A ogni decennio la sua tecnologia. Il primo grande gadget tecnologico a conquistare la scena degli anni 10 usa onde elettromagnetiche che oltrepassano i vestiti, rimbalzano su curve e superfici, rimandano su uno schermo l’immagine del corpo umano esaminato. No, non si tratta dei sedicenti occhiali a raggi X pubblicizzati un tempo sui giornali di fumetti. Si tratta di qualcosa di assai più serio e costoso. Mentre a Bruxelles si riunisce il Comitato europeo per la sicurezza aerea, il dibattito sull’uso del body scanner negli aeroporti suggerisce una commistione sempre più stretta di ansia di sicurezza, politiche di controllo e brivido voyeuristico. Al centro, ancora una volta, il corpo del cittadino.

Comprensibilmente, non tutti sono entusiasti. Le associazioni europee ed americane contrarie all’uso del body scanner ricordano i rischi per la privacy, quelli non ancora chiariti per la salute, i problemi culturali che lo strumento solleva: per alcuni, l’esposizione sotto qualunque forma della propria nudità rimane un tabù etico-religioso. Autorità di controllo e aziende produttrici ribattono che non esistono rischi per la salute, e che i problemi per la privacy possono essere superati. I volti dei passeggeri possono essere oscurati, le immagini dei corpi opacizzate, gli operatori allo schermo saranno fisicamente separati dai passeggeri oppure, addirittura, non ci saranno operatori: all’aeroporto olandese di Schiphol si ipotizza l’uso di computer che analizzino da soli le immagini. Soprattutto, si ribadisce, in nessun modo le immagini saranno conservate o diffuse. Salvo poi ammettere il possibile problema rispetto a scanner corporei di minorenni. Problema, questo, significativo dei tempi in cui viviamo (la paranoia della sicurezza che incrocia la paranoia della pedofilia) e rivelatore di evidenti contraddizioni: perché ammettere il pericolo, se si è appena detto che le immagini non hanno modo di venire conservate o diffuse?

Ai dubbi morali si aggiungono quelli pratici. Sempre in Olanda, il Ministro degli Interni Guusje Ter Horst ha riconosciuto che non esistono garanzie sul fatto che un body scanner possa rilevare piccole quantità di esplosivo come quella nascosta dall’attentatore del volo di Natale. In Gran Bretagna, è stato tra gli altri Ben Wallace, deputato ed ex-dipendente di un’azienda produttrice di sistemi di sicurezza, la QinetiQ, a riconoscere lo stesso tipo di dubbi in un’intervista alla Bbc.

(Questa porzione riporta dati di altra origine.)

(* ===== verification/AgentService.v ===== *)
(** Agents on the backend: [backend/internal/service/agent_service.go].

    Registration with its resolution of a machine's identity, heartbeats, the
    status sweep and the removal of expired machines, statement by statement
    over the tables of Store. *)
From S2P Require Import Prelude GoStrings GoFloat GoTime Netip Classifier Hub Sql Store Inventory FlowService.

#[local] Open Scope Z_scope.

(** model/agent.go, model/interface.go *)
Record Interface := { IName : string; IIPAddress : string; IMACAddress : string }.

Record AgentRegistration := {
  RgAgentID : string; RgHostname : string; RgMachineID : string; RgTenantID : string; RgProjectID : string;
  RgPrivateIPs : list string; RgPublicIP : option string; RgMACAddresses : list string;
  RgInterfaces : list Interface; RgOS : string; RgKernel : string; RgAgentVersion : string; RgEnvironment : string
}.

Record RegistrationResult := { RrAgentID : string; RrVMID : string; RrStatus : string }.
Record AgentHeartbeat := { HbAgentID : string; HbStatus : string; HbTimestamp : time }.

(** The data of the events the service broadcasts. *)
Inductive Message :=
| MRegistered (result : RegistrationResult)
| MHeartbeat (heartbeat : AgentHeartbeat)
| MUpdated (updated : Z)
| MDeleted (vm_ids : list string).

Definition agentOnlineWindow : duration := Minute.
Definition agentStaleWindow : duration := 5 * Minute.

In Italia, nel frattempo, nessun dubbio invece per i ministri Frattini e Maroni, ansiosi di gettare il paese, con entusiasmo senza pari, nella corsa al body scanner. Nelle rispettive dichiarazioni, entrambi i ministri hanno espresso l’idea, di questi tempi seducente, che la sicurezza vale più della privacy. Idea, questa, destinata a essere impugnata sempre più spesso come un ariete, per sfondare resistenze già molto fiacche. In fondo, la privacy del corpo ha poche possibilità di resistere in un contesto culturale in cui la privacy dell’identità è già obsoleta da tempo: basti pensare a come un decennio di reality tivù e social network usati come vetrine della nostra intimità abbiano modificato, senza ritorno, la nostra concezione dello spazio privato.

Resta evidente che gli allarmi sulla sicurezza, di cui le minacce terroristiche rappresentano la faccia più spaventosa, offrono uno spunto perfetto, e purtroppo difficile da smentire, per realizzare una delle ambizioni più tipiche di ogni autorità di controllo: scrutare nei recessi del corpo del cittadino. Non si tratta di una novità. La novità è la pronta disponibilità di tecnologia capace di assecondare questa ambizione. I primi modelli di body scanner per la sicurezza risalgono ad alcuni anni fa, aspettavano solo le condizioni per diffondersi.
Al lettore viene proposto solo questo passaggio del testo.